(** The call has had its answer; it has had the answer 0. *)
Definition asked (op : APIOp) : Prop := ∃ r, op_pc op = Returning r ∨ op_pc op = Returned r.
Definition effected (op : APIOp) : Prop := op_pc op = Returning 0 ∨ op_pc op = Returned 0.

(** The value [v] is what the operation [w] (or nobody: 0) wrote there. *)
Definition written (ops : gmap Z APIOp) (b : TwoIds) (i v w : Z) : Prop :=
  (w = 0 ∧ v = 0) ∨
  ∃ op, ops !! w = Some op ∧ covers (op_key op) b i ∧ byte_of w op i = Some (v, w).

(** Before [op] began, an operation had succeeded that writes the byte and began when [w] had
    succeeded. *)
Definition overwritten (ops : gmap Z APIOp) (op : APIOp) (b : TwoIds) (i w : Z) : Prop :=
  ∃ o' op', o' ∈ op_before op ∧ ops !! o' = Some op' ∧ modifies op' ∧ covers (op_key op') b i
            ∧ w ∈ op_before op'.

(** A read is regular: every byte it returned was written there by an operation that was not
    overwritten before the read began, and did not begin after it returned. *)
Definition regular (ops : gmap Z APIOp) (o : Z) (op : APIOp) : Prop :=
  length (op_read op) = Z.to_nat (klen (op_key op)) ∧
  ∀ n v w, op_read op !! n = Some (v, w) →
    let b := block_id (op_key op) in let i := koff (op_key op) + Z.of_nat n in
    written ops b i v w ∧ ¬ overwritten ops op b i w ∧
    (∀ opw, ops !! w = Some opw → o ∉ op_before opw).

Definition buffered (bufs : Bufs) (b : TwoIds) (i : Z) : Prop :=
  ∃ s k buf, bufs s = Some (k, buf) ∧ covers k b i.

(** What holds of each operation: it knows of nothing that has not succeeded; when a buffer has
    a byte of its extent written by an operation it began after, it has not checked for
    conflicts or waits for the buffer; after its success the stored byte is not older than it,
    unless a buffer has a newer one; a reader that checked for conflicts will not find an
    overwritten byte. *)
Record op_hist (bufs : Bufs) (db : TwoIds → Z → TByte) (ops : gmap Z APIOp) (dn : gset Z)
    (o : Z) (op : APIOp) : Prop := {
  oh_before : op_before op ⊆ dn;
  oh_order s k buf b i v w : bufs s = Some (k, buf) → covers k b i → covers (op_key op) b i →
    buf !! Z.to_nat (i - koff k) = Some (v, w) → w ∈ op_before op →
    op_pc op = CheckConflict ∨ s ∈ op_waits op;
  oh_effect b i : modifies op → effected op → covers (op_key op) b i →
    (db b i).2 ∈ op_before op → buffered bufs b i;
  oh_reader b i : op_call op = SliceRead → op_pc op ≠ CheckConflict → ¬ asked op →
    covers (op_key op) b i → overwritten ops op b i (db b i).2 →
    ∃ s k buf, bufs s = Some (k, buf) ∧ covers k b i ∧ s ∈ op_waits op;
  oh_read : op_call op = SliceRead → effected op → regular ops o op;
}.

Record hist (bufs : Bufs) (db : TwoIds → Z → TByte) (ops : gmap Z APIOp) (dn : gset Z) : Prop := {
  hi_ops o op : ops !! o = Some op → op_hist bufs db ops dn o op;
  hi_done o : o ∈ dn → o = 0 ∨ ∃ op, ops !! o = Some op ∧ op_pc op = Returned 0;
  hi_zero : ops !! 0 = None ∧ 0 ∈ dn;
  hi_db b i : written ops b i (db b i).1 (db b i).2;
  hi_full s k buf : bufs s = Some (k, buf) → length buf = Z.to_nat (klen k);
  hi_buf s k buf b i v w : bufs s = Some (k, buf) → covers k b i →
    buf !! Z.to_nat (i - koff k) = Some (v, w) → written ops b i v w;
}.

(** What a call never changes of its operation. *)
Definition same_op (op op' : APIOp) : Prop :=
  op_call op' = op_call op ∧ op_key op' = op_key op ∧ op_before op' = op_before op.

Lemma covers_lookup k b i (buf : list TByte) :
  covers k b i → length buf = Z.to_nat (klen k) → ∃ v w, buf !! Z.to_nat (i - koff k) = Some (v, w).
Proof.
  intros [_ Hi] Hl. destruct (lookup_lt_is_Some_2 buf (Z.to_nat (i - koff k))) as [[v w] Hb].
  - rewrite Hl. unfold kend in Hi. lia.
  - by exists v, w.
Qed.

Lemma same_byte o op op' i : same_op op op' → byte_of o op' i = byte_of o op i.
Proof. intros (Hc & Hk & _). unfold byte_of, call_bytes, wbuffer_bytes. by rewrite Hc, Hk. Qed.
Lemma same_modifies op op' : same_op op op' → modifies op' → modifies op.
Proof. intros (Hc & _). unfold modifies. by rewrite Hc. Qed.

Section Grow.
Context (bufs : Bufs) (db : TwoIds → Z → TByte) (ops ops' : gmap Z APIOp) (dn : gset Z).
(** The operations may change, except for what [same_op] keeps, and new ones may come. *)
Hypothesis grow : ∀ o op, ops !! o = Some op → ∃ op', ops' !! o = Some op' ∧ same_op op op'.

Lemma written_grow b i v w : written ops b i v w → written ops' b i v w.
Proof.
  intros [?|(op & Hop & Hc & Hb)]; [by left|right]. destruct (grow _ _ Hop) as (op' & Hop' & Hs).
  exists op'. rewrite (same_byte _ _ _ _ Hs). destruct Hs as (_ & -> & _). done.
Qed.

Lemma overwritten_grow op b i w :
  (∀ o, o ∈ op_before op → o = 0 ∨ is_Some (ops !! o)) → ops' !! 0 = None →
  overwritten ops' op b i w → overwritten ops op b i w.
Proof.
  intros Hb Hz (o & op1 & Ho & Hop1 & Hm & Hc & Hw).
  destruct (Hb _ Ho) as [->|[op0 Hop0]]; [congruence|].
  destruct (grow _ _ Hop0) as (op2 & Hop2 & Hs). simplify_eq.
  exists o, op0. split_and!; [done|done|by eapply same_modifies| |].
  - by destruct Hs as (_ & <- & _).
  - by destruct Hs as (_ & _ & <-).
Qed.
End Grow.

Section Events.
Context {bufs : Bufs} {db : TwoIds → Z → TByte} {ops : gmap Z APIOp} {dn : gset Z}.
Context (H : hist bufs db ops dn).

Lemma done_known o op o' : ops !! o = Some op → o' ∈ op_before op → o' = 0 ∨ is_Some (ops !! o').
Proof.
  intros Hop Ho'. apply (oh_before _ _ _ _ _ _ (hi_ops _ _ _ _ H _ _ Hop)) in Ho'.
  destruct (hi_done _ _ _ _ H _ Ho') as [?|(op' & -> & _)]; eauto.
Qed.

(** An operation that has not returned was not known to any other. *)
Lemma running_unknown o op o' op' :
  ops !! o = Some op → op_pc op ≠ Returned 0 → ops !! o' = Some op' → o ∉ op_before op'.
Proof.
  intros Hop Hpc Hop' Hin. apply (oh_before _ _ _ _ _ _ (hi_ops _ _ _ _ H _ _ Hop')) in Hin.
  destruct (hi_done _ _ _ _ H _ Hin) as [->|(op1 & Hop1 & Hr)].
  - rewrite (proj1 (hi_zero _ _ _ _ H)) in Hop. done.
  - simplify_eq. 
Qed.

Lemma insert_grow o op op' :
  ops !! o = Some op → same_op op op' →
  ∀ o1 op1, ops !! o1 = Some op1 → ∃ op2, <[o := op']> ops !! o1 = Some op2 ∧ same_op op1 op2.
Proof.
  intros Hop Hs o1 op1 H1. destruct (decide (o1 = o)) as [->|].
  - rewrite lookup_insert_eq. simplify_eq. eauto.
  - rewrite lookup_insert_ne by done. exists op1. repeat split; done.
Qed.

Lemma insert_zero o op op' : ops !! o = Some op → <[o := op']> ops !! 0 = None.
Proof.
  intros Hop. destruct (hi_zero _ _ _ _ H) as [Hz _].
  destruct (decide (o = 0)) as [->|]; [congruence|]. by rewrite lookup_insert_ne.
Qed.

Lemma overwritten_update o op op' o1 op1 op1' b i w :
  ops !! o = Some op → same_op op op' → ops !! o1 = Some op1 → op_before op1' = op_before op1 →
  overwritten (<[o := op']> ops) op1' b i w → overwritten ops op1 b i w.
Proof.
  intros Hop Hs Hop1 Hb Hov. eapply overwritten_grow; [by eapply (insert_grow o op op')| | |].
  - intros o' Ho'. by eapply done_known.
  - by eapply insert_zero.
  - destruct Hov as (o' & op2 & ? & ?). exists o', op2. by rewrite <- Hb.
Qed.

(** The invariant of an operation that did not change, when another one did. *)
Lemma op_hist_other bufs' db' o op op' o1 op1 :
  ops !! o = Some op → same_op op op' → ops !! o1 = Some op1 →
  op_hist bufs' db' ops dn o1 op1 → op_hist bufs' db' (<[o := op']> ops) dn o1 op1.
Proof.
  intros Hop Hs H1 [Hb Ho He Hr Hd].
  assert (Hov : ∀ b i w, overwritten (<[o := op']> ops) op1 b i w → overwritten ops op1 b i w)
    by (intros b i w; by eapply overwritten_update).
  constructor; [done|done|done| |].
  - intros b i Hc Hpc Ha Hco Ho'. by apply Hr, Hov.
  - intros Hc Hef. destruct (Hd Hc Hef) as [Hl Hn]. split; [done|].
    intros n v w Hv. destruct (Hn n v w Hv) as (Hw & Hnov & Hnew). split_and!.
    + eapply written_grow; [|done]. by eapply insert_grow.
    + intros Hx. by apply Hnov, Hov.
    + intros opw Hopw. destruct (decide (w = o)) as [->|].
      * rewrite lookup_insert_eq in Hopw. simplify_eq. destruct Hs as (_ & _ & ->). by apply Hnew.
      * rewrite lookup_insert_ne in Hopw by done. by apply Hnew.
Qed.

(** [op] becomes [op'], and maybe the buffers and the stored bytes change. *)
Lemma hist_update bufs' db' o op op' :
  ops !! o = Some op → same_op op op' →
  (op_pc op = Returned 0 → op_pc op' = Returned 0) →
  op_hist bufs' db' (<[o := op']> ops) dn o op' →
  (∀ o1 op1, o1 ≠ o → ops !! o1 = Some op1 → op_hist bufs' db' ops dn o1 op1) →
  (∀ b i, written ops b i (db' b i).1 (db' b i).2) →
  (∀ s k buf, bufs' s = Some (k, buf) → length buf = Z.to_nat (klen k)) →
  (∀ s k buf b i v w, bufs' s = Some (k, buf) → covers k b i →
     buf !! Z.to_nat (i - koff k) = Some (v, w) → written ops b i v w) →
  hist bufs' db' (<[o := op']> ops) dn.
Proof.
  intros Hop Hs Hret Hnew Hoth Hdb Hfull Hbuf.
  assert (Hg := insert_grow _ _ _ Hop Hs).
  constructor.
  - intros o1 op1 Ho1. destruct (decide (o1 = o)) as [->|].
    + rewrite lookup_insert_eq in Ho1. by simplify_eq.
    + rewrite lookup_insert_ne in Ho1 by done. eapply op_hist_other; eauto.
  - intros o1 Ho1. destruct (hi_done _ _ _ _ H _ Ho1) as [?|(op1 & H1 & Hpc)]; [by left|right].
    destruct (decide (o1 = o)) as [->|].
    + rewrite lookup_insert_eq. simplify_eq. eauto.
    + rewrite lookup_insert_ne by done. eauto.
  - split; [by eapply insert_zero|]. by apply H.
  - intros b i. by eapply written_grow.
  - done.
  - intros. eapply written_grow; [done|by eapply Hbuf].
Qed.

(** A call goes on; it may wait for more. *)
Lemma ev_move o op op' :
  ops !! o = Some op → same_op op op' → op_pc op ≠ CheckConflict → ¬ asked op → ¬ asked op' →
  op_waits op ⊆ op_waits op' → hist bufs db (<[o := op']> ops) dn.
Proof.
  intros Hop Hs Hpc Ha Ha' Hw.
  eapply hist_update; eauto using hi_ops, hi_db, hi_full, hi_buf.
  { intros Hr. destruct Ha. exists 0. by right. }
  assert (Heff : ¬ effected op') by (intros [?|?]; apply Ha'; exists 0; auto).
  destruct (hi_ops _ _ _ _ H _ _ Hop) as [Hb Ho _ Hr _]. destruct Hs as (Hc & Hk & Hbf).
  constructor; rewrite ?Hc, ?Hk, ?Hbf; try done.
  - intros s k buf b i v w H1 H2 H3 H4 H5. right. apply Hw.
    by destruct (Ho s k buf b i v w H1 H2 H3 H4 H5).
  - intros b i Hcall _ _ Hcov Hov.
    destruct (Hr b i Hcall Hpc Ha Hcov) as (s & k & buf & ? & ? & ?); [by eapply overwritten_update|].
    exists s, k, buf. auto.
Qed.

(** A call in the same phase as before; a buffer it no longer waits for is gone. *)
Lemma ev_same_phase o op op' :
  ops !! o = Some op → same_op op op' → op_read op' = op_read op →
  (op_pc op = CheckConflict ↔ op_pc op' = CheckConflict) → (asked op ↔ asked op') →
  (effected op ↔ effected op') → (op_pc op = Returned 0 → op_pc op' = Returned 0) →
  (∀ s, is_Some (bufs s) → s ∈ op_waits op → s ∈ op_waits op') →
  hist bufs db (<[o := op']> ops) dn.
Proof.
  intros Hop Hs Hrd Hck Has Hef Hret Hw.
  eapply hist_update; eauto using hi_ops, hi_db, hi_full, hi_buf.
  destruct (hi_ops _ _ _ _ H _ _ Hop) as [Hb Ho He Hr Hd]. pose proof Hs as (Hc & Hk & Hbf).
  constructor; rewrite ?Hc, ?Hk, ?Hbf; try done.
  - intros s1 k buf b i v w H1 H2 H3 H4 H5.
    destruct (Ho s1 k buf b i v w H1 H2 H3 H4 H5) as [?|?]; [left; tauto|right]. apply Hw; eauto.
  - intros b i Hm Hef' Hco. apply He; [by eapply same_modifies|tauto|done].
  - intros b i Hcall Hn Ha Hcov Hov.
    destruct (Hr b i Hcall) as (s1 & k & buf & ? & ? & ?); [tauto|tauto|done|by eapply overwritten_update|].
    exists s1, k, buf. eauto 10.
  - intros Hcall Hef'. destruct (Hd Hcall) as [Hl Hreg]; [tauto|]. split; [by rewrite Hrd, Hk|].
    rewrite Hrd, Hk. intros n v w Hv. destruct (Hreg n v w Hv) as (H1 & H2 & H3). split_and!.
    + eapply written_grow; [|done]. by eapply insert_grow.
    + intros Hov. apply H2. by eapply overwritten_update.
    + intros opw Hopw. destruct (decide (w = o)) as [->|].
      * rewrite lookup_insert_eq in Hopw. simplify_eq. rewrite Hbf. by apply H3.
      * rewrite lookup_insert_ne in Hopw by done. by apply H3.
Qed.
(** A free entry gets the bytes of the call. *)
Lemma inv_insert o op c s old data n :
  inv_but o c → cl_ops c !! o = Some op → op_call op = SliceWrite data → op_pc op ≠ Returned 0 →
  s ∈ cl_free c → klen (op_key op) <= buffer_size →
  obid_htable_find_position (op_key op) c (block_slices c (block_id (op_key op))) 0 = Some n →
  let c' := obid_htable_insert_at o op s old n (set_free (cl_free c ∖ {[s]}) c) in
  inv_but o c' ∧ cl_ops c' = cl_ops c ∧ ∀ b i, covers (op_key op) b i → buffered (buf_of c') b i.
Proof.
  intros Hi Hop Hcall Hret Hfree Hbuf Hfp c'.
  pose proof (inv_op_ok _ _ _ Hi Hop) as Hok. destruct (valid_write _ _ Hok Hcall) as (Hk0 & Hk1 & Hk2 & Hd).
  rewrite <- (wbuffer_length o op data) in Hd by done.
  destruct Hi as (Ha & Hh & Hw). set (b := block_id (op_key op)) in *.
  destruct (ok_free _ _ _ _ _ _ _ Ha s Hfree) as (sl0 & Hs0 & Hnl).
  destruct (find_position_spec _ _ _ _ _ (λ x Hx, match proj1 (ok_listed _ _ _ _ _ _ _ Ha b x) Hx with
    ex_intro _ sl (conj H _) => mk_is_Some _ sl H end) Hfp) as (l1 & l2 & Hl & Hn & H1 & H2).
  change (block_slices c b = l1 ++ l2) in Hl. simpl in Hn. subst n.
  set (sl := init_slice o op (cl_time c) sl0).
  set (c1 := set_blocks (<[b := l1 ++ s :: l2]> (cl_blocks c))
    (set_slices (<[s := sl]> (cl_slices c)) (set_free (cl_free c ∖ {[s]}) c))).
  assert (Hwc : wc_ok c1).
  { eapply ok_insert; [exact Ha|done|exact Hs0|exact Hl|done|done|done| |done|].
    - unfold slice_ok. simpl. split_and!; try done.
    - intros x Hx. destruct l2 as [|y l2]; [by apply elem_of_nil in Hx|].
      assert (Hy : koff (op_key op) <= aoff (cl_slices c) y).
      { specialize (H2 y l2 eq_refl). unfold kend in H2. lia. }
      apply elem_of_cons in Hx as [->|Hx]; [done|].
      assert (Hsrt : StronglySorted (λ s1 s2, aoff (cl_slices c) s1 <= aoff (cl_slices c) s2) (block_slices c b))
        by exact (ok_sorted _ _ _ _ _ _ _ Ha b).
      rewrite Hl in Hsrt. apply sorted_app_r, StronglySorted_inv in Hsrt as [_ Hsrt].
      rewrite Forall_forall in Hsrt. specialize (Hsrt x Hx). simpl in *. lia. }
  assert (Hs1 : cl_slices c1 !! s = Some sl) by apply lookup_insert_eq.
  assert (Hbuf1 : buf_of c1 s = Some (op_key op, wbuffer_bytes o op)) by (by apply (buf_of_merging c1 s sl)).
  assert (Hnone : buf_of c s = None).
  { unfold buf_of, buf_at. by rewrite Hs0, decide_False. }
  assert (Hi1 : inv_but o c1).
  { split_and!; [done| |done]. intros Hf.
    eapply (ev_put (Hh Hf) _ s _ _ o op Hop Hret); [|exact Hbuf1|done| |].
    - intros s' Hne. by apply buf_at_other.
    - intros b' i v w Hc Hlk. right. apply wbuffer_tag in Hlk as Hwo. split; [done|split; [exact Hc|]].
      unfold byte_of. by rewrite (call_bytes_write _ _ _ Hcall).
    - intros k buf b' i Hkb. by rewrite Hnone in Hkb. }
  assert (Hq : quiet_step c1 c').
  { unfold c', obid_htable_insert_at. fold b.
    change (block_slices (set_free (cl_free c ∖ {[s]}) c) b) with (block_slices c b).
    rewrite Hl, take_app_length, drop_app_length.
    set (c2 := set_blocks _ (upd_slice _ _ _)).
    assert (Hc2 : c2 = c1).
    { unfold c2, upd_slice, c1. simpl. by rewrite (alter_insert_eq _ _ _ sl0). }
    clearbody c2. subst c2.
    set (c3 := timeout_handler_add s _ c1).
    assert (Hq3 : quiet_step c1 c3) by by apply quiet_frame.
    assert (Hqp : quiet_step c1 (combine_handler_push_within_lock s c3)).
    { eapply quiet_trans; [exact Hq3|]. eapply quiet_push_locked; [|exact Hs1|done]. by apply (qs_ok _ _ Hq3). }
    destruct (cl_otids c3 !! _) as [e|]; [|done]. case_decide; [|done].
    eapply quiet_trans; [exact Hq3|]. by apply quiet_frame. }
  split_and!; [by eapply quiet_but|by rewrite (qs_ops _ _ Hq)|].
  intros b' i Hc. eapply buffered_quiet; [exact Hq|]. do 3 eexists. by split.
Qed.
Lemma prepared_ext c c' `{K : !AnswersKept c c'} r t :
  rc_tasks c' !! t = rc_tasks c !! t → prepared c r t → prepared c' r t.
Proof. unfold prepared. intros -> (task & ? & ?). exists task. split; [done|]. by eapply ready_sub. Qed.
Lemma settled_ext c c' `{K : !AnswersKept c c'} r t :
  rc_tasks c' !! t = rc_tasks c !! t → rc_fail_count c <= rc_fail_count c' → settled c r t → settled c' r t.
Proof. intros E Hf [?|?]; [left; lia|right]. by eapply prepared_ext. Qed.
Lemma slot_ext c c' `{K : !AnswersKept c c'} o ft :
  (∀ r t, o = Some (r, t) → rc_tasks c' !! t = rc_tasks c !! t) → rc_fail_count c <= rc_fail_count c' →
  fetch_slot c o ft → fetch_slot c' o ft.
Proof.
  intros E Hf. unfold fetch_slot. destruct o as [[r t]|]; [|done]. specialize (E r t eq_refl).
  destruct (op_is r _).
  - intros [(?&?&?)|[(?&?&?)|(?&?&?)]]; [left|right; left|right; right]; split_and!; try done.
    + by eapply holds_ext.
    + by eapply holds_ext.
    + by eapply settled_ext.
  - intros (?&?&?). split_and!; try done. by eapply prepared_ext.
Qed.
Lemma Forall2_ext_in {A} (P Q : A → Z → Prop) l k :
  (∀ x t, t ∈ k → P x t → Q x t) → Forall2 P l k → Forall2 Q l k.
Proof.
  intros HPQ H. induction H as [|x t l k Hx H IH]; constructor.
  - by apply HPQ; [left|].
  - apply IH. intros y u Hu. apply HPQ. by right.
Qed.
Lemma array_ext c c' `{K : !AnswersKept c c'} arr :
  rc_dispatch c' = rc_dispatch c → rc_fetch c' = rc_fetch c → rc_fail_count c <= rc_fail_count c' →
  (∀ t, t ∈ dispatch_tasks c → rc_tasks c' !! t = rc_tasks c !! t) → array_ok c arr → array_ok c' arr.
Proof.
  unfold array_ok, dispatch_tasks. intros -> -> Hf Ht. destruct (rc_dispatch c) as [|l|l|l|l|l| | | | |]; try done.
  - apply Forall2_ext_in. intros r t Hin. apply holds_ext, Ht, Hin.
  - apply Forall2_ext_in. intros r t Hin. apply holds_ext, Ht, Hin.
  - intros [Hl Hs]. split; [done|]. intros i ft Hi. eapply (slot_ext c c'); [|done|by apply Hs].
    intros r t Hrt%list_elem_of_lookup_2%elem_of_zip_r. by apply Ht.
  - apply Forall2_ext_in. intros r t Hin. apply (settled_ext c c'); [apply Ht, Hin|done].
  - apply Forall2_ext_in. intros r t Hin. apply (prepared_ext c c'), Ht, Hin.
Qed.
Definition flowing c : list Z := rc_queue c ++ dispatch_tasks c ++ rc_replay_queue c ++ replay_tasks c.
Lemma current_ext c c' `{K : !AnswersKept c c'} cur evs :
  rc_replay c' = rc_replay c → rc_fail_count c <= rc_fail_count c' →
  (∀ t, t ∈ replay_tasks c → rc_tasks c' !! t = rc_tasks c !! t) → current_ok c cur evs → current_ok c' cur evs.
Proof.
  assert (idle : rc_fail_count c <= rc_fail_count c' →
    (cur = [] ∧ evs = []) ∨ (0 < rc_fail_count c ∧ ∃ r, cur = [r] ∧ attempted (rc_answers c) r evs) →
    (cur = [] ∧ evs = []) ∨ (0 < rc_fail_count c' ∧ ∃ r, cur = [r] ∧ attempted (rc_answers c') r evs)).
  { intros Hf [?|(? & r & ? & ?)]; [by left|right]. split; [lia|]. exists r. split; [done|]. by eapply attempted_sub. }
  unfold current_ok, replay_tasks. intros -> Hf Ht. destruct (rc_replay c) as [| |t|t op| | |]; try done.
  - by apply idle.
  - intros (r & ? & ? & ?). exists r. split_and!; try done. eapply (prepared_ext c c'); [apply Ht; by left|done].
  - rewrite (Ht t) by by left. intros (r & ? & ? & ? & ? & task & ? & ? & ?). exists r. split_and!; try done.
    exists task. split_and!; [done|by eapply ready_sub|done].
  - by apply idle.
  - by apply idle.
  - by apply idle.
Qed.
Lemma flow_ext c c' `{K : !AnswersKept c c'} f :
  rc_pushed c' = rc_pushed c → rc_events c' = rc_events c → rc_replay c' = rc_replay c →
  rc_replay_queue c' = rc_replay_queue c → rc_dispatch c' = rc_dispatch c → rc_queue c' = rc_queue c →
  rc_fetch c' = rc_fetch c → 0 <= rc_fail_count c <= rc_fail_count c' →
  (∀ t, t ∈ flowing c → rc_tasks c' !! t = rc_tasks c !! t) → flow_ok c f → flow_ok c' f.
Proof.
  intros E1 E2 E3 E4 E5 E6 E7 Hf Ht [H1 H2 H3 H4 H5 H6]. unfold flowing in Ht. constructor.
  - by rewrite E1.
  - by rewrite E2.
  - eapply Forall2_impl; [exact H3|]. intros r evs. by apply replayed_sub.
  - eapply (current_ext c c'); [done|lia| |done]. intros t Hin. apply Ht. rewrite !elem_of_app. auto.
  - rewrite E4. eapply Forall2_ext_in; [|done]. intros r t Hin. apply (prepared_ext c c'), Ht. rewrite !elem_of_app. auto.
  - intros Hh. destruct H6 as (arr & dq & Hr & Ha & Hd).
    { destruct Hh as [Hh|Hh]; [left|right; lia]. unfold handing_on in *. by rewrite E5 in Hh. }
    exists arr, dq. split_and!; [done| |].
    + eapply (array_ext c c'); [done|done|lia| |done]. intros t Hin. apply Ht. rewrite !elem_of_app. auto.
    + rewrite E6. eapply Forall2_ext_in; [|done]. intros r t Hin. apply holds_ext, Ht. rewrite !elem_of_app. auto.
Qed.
::::
* Exercise:
Give the exact lines, and only those, from the line containing "constructor; [done|done|done| |]." through the line containing "intros n v w Hv. destruct (Hn" in the entries above.

* Solution to this exercise:
  constructor; [done|done|done| |].
  - intros b i Hc Hpc Ha Hco Ho'. by apply Hr, Hov.
  - intros Hc Hef. destruct (Hd Hc Hef) as [Hl Hn]. split; [done|].
    intros n v w Hv. destruct (Hn n v w Hv) as (Hw & Hnov & Hnew). split_and!.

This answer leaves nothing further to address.